>>>>

Lemma diff_step_spec old c cur seen q :
  let new := flatten (mkConfigurationBlock c) in
  (∃ items, c = Dict items) → wf c = true → slash_free_keys c = true →
  wf cur = true → slash_free_keys cur = true →
  q ∈ dict_keys new → q ∉ seen →
  diff_inv old new c seen cur →
  ∃ cur', diff_step old new cur q = Return cur'
          ∧ wf cur' = true ∧ slash_free_keys cur' = true
          ∧ diff_inv old new c (q :: seen) cur'.
Proof.
  intros new [items ->] Hwf Hsf Hwfc Hsfc Hq Hseen Hinv.
  apply list_elem_of_fmap in Hq as ([q' v] & Heq & Hin). simpl in Heq. subst q.
  assert (dict_get q' new = Some v) as Hnew.
  { apply dict_get_elem; [|done]. unfold new.
    rewrite flatten_flatten_tree by done. by apply NoDup_flatten_tree. }
  apply dict_get_flatten in Hnew as Hks; [|done..].
  destruct Hks as (ks0 & -> & Hl0).
  pose proof (leaf_at_Dict_nonempty _ _ _ Hl0) as Hne.
  pose proof (leaf_at_slash_free _ _ _ Hsf Hl0) as Hfree.
  assert (∀ ks, join_slash ks = join_slash ks0 → ks ≠ ks0 →
                leaf_at ks (Dict items) = None) as Hother.
  { intros ks Heq Hneq. destruct (leaf_at ks (Dict items)) as [v'|] eqn:Hl; [|done].
    destruct Hneq. apply join_slash_inj; [|done| |done..].
    - exact (leaf_at_Dict_nonempty _ _ _ Hl).
    - exact (leaf_at_slash_free _ _ _ Hsf Hl). }
  destruct (redundant old new (join_slash ks0)) eqn:Hred.
  - rewrite diff_step_strip, split_slash_join by done.
    assert (leaf_at ks0 cur = Some v) as Hcur.
    { rewrite Hinv, bool_decide_eq_false_2 by done. done. }
    rewrite (app_removelast_last "" Hne) in Hcur.
    apply leaf_at_snoc in Hcur as (bitems & Hd & Hg).
    destruct (del_path_spec (removelast ks0) (List.last ks0 "") cur bitems)
      as (cur1 & Hdel & Hwf1 & Hsf1 & Hd1 & Ha & Hb); [done..| |].
    { unfold dict_mem. by rewrite Hg. }
    rewrite <-(app_removelast_last "" Hne) in Hdel, Hb. rewrite Hdel, bind_Return_l.
    destruct (prune_spec (rev (removelast ks0)) cur1 (dict_del (List.last ks0 "") bitems))
      as (cur2 & Hpr & Hwf2 & Hsf2 & Hl2); [done|by rewrite rev_involutive|].
    exists cur2. split_and!; [done..|auto|]. intros ks. rewrite Hl2.
    destruct (decide (ks0 `prefix_of` ks)) as [[r ->]|Hn].
    + rewrite (app_removelast_last "" Hne) at 1. rewrite <-app_assoc. simpl app.
      rewrite Ha. destruct r as [|k r].
      * rewrite app_nil_r, Hred, bool_decide_eq_true_2; [done|by left].
      * rewrite (leaf_at_below_leaf ks0 (k :: r) _ v) by done.
        by case_match.
    + rewrite Hb, Hinv by done.
      destruct (decide (join_slash ks = join_slash ks0)) as [Heq|Hneq].
      * rewrite Hother; [by repeat case_match|done|]. intros ->. by apply Hn.
      * by rewrite bool_decide_elem_of_cons_ne.
  - rewrite diff_step_keep by (done || by rewrite Hnew).
    exists cur. split_and!; [done..|]. intros ks. rewrite Hinv.
    destruct (decide (join_slash ks = join_slash ks0)) as [Heq|Hneq].
    + by rewrite Heq, Hred, !andb_false_r.
    + by rewrite bool_decide_elem_of_cons_ne.
Qed.

Lemma diff_loop_cons old new q todo cur :
  diff_loop old new (q :: todo) cur =
    config' ← diff_step old new cur q; diff_loop old new todo config'.
Proof. done. Qed.

Lemma diff_loop_spec old c todo cur seen :
  let new := flatten (mkConfigurationBlock c) in
  (∃ items, c = Dict items) → wf c = true → slash_free_keys c = true →
  wf cur = true → slash_free_keys cur = true →
  NoDup todo → (∀ q, q ∈ todo → q ∈ dict_keys new ∧ q ∉ seen) →
  diff_inv old new c seen cur →
  ∃ c', diff_loop old new todo cur = Return c'
        ∧ wf c' = true ∧ slash_free_keys c' = true
        ∧ diff_inv old new c (rev todo ++ seen) c'.
Proof.
  intros new. subst new. intros Hc Hwf Hsf. revert cur seen.
  induction todo as [|q todo IH]; intros cur seen Hwfc Hsfc Hn Htodo Hinv.
  { by exists cur. }
  apply NoDup_cons in Hn as [Hq Hn].
  destruct (diff_step_spec old c cur seen q) as (cur1 & Hs & Hwf1 & Hsf1 & Hinv1);
    [done..|apply Htodo; by left|apply Htodo; by left|done|].
  rewrite diff_loop_cons, Hs, bind_Return_l.
  destruct (IH cur1 (q :: seen)) as (c' & Hloop & Hwf' & Hsf' & Hinv');
    [done..| |done|].
  { intros q' Hq'. split; [apply Htodo; by right|].
    apply not_elem_of_cons. split; [by intros ->|]. apply Htodo. by right. }
  exists c'. split_and!; [done..|].
  simpl rev. by rewrite <-app_assoc.
Qed.

Lemma elem_of_dict_keys_flatten t ks v :
  wf t = true → slash_free_keys t = true → leaf_at ks t = Some v →
  join_slash ks ∈ dict_keys (flatten (mkConfigurationBlock t)).
Proof.
  intros Hwf Hsf Hl. apply list_elem_of_fmap. exists (join_slash ks, v).
  split; [done|]. rewrite flatten_flatten_tree by done.
  by apply (elem_of_flatten_tree_2 _ []).
Qed.

(** What [diff_config] does to a candidate with distinct, slash-free
    keys: it returns, and the result keeps exactly the leaves of the
    candidate that the preset's own flattened config does not hold with
    an equal value. *)
Theorem diff_config_spec (self : Preset V) cb items :
  config self = Some cb →
  wf (Dict items) = true → slash_free_keys (Dict items) = true →
  ∃ c', diff_config self (Dict items) = Return c'
        ∧ wf c' = true ∧ slash_free_keys c' = true
        ∧ ∀ ks, leaf_at ks c' =
                  match leaf_at ks (Dict items) with
                  | Some v =>
                      match dict_get (join_slash ks) (flatten cb) with
                      | Some o => if py_eq o v then None else Some v
                      | None => Some v
                      end
                  | None => None
                  end.
Proof.
  intros Hcb Hwf Hsf. unfold diff_config, config_flatten. rewrite Hcb, bind_Return_l.
  destruct (diff_loop_spec (flatten cb) (Dict items)
              (dict_keys (flatten (mkConfigurationBlock (Dict items))))
              (Dict items) [])
    as (c' & Hloop & Hwf' & Hsf' & Hinv); eauto.
  - rewrite flatten_flatten_tree by done. by apply NoDup_flatten_tree.
  - intros q Hq. split; [done|]. apply not_elem_of_nil.
  - intros ks. by rewrite bool_decide_eq_false_2 by apply not_elem_of_nil.
  - exists c'. split_and!; [done..|]. intros ks. rewrite Hinv.
    destruct (leaf_at ks (Dict items)) as [v|] eqn:Hl; [|by case_match].
    rewrite app_nil_r, bool_decide_eq_true_2.
    2:{ apply list_elem_of_In, (proj1 (in_rev _ _)), list_elem_of_In.
        by eapply elem_of_dict_keys_flatten. }
    unfold redundant. rewrite (dict_get_flatten_leaf _ _ _ Hwf Hsf Hl).
    by destruct (dict_get _ (flatten cb)).
Qed.

End DiffFacts.


(** ** Compose, then diff *)

Section RoundTripFacts.
Context {V : Type} `{!PyValue V}.
Implicit Types (d u t : tree V) (items ditems uitems : dict V) (k : string)
  (ks : list string) (v : V).

(** The entries of a merged dict. *)
Lemma deep_merge_lookup ditems uitems :
  NoDup (dict_keys uitems) →
  ∃ r, deep_merge (Dict ditems) (Dict uitems) = Dict r
       ∧ ∀ k, dict_get k r =
                match dict_get k uitems with
                | Some v =>
                    Some match dict_get k ditems, v with
                         | Some (Dict e), Dict _ => deep_merge (Dict e) v
                         | _, _ => v
                         end
                | None => dict_get k ditems
                end.
Proof.
  revert ditems. induction uitems as [|[k0 v0] rest IH]; intros ditems Hn.
  { by exists ditems. }
  apply NoDup_cons in Hn as [Hk0 Hn]. rewrite deep_merge_cons.
  destruct (IH (dict_set k0
                  match dict_get k0 ditems, v0 with
                  | Some (Dict e), Dict _ => deep_merge (Dict e) v0
                  | _, _ => v0
                  end ditems) Hn) as (r & -> & Hr).
  exists r. split; [done|]. intros k. rewrite Hr, dict_get_set. simpl dict_get.
  destruct (decide (k = k0)) as [->|Hne].
  - by rewrite (proj2 (dict_get_None k0 rest) Hk0).
  - done.
Qed.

<<<<

EXERCISE OBJECTIVE
Everything above from the line containing "<-app_assoc. simpl app." down to the line containing "diff_loop old new (q" should be copied exactly, both end lines included, and nothing else.

RESULT OF THIS TASK
    + rewrite (app_removelast_last "" Hne) at 1. rewrite <-app_assoc. simpl app.
      rewrite Ha. destruct r as [|k r].
      * rewrite app_nil_r, Hred, bool_decide_eq_true_2; [done|by left].
      * rewrite (leaf_at_below_leaf ks0 (k :: r) _ v) by done.
        by case_match.
    + rewrite Hb, Hinv by done.
      destruct (decide (join_slash ks = join_slash ks0)) as [Heq|Hneq].
      * rewrite Hother; [by repeat case_match|done|]. intros ->. by apply Hn.
      * by rewrite bool_decide_elem_of_cons_ne.
  - rewrite diff_step_keep by (done || by rewrite Hnew).
    exists cur. split_and!; [done..|]. intros ks. rewrite Hinv.
    destruct (decide (join_slash ks = join_slash ks0)) as [Heq|Hneq].
    + by rewrite Heq, Hred, !andb_false_r.
    + by rewrite bool_decide_elem_of_cons_ne.
Qed.

Lemma diff_loop_cons old new q todo cur :
  diff_loop old new (q :: todo) cur =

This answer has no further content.